> _Task prompt_: The line with "mkInputState (save_hold i) (double_click_timer i) v", the line with "Definition set_state (v", and all lines between them in the material below: return these exactly, and no others.

# # # # #

(** * bekantfirmware: button debouncing and gesture recognition (btn/btn.c)

    A shallow embedding of [btn.h] and [btn.c].  The three function-local
    [static] records of the C file (the debouncer, the gesture state and the
    last reported gesture) are threaded explicitly through the functions that
    own them.  [uint8_t] counters are integers with their wrap-around at 256
    written out. *)

From Stdlib Require Import ZArith List Bool Lia.
Import ListNotations.
Local Open Scope Z_scope.

(** ** btn.h *)

Inductive INPUT_t : Type :=
  | INPUT_IDLE
  | INPUT_UP
  | INPUT_DOWN
  | INPUT_DOUBLE_UP
  | INPUT_DOUBLE_DOWN
  | INPUT_SAVE.

Definition INPUT_eqb (a b : INPUT_t) : bool :=
  match a, b with
  | INPUT_IDLE, INPUT_IDLE
  | INPUT_UP, INPUT_UP
  | INPUT_DOWN, INPUT_DOWN
  | INPUT_DOUBLE_UP, INPUT_DOUBLE_UP
  | INPUT_DOUBLE_DOWN, INPUT_DOUBLE_DOWN
  | INPUT_SAVE, INPUT_SAVE => true
  | _, _ => false
  end.

(** ** btn.c: the two button lines *)

(** [ButtonState_t] overlays PORTB; the code only ever reads the two
    one-bit fields [DOWN] (bit 0) and [UP] (bit 1).  A field holds the level
    of its line: [true] is a high line. *)
Record ButtonState_t : Type := mkButtonState { DOWN : bool; UP : bool }.

(** The cast [(ButtonState_t)PORTBbits] of [btn_timer]. *)
Definition ButtonState_of_PORTB (portb : Z) : ButtonState_t :=
  {| DOWN := Z.testbit portb 0; UP := Z.testbit portb 1 |}.

(** The lines are active-low. *)
Definition PRESSED (b : bool) : bool := negb b.
Definition RELEASED (b : bool) : bool := b.

Definition BUTTON_CHANGE (a b : ButtonState_t) : bool :=
  negb (Bool.eqb (UP a) (UP b)) || negb (Bool.eqb (DOWN a) (DOWN b)).

(** The four samples, named by which button is pressed. *)
Definition UpOnly : ButtonState_t := {| DOWN := true; UP := false |}.
Definition DownOnly : ButtonState_t := {| DOWN := false; UP := true |}.
Definition Both : ButtonState_t := {| DOWN := false; UP := false |}.
Definition Neither : ButtonState_t := {| DOWN := true; UP := true |}.

(** Conversion of an [int] result back to [uint8_t]. *)
Definition uint8 (x : Z) : Z := x mod 256.

(** ** btn.c: debouncing *)

Record Debounce_t : Type := mkDebounce {
  count : Z;
  last_state : ButtonState_t
}.

Definition DEBOUNCE_THRESHOLD : Z := 200.

(** The initializer of the static [debouncer]: [.last_state = 0] is both
    lines low. *)
Definition debouncer_init : Debounce_t :=
  {| count := 0; last_state := {| DOWN := false; UP := false |} |}.

Definition btn_debounce (now_btn : ButtonState_t) (debouncer : Debounce_t)
  : bool * Debounce_t :=
  let debouncer :=
    if BUTTON_CHANGE (last_state debouncer) now_btn
    then {| count := 0; last_state := now_btn |}
    else {| count := uint8 (count debouncer + 1);
            last_state := last_state debouncer |} in
  if DEBOUNCE_THRESHOLD <=? count debouncer
  then (true, {| count := 0; last_state := last_state debouncer |})
  else (false, debouncer).

(** One call per sample, in order; the results of the calls and the
    debouncer left behind. *)
Fixpoint debounce_run (samples : list ButtonState_t) (debouncer : Debounce_t)
  : list bool * Debounce_t :=
  match samples with
  | [] => ([], debouncer)
  | b :: rest =>
      let '(r, debouncer) := btn_debounce b debouncer in
      let '(rs, debouncer) := debounce_run rest debouncer in
      (r :: rs, debouncer)
  end.

(** ** btn.c: gesture recognition *)

Record InputState_t : Type := mkInputState {
  save_hold : Z;
  double_click_timer : Z;
  waiting_for_second_up : bool;
  waiting_for_second_down : bool;
  state : INPUT_t
}.

Definition SAVE_HOLD_THRESHOLD : Z := 60.
Definition DOUBLE_CLICK_WINDOW : Z := 10.

Definition input_init : InputState_t :=
  {| save_hold := 0;
     double_click_timer := 0;
     waiting_for_second_up := false;
     waiting_for_second_down := false;
     state := INPUT_IDLE |}.

(** Assignments to one member of the static [input]. *)
Definition set_save_hold (v : Z) (i : InputState_t) : InputState_t :=
  mkInputState v (double_click_timer i) (waiting_for_second_up i)
    (waiting_for_second_down i) (state i).
Definition set_double_click_timer (v : Z) (i : InputState_t) : InputState_t :=
  mkInputState (save_hold i) v (waiting_for_second_up i)
    (waiting_for_second_down i) (state i).
Definition set_waiting_for_second_up (v : bool) (i : InputState_t)
  : InputState_t :=
  mkInputState (save_hold i) (double_click_timer i) v
    (waiting_for_second_down i) (state i).
Definition set_waiting_for_second_down (v : bool) (i : InputState_t)
  : InputState_t :=
  mkInputState (save_hold i) (double_click_timer i) (waiting_for_second_up i)
    v (state i).
Definition set_state (v : INPUT_t) (i : InputState_t) : InputState_t :=
  mkInputState (save_hold i) (double_click_timer i) (waiting_for_second_up i)
    (waiting_for_second_down i) v.

(** The first block of [btn_gesture]: the double-click timer counts down and
    takes both waiting flags with it when it expires. *)
Definition tick_double_click_timer (input : InputState_t) : InputState_t :=
  if 0 <? double_click_timer input then
    let input :=
      set_double_click_timer (uint8 (double_click_timer input - 1)) input in
    if double_click_timer input =? 0 then
      set_waiting_for_second_down false
        (set_waiting_for_second_up false input)
    else input
  else input.

(** The [switch] of [btn_gesture]. *)
Definition gesture_switch (btn : ButtonState_t) (input : InputState_t)
  : InputState_t :=
  match state input with
  | INPUT_IDLE =>
      if PRESSED (UP btn) && RELEASED (DOWN btn) then
        if waiting_for_second_up input then
          set_state INPUT_DOUBLE_UP
            (set_double_click_timer 0
               (set_waiting_for_second_up false input))
        else set_state INPUT_UP input
      else if RELEASED (UP btn) && PRESSED (DOWN btn) then
        if waiting_for_second_down input then
          set_state INPUT_DOUBLE_DOWN
            (set_double_click_timer 0
               (set_waiting_for_second_down false input))
        else set_state INPUT_DOWN input
      else if PRESSED (UP btn) && PRESSED (DOWN btn) then
        let input := set_save_hold (uint8 (save_hold input + 1)) input in
        if SAVE_HOLD_THRESHOLD <=? save_hold input then
          set_state INPUT_SAVE (set_save_hold 0 input)
        else set_state INPUT_IDLE input
      else set_state INPUT_IDLE input
  | INPUT_SAVE =>
      if PRESSED (UP btn) && PRESSED (DOWN btn) then set_state INPUT_SAVE input
      else set_state INPUT_IDLE input
  | INPUT_UP =>
      if PRESSED (UP btn) && RELEASED (DOWN btn) then set_state INPUT_UP input
      else if RELEASED (UP btn) && PRESSED (DOWN btn) then
        set_state INPUT_DOWN input
      else if RELEASED (UP btn) && RELEASED (DOWN btn) then
        set_state INPUT_IDLE
          (set_double_click_timer DOUBLE_CLICK_WINDOW
             (set_waiting_for_second_up true input))
      else if PRESSED (UP btn) && PRESSED (DOWN btn) then
        set_state INPUT_IDLE input
      else input
  | INPUT_DOWN =>
      if PRESSED (UP btn) && RELEASED (DOWN btn) then set_state INPUT_UP input
      else if RELEASED (UP btn) && PRESSED (DOWN btn) then
        set_state INPUT_DOWN input
      else if RELEASED (UP btn) && RELEASED (DOWN btn) then
        set_state INPUT_IDLE
          (set_double_click_timer DOUBLE_CLICK_WINDOW
             (set_waiting_for_second_down true input))
      else if PRESSED (UP btn) && PRESSED (DOWN btn) then
        set_state INPUT_IDLE input
      else input
  | INPUT_DOUBLE_UP =>
      if RELEASED (UP btn) && RELEASED (DOWN btn) then
        set_state INPUT_IDLE input
      else set_state INPUT_DOUBLE_UP input
  | INPUT_DOUBLE_DOWN =>
      if RELEASED (UP btn) && RELEASED (DOWN btn) then
        set_state INPUT_IDLE input
      else set_state INPUT_DOUBLE_DOWN input
  end.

# # # # #

> _Response_:
  mkInputState (save_hold i) (double_click_timer i) v
    (waiting_for_second_down i) (state i).
Definition set_waiting_for_second_down (v : bool) (i : InputState_t)
  : InputState_t :=
  mkInputState (save_hold i) (double_click_timer i) (waiting_for_second_up i)
    v (state i).
Definition set_state (v : INPUT_t) (i : InputState_t) : InputState_t :=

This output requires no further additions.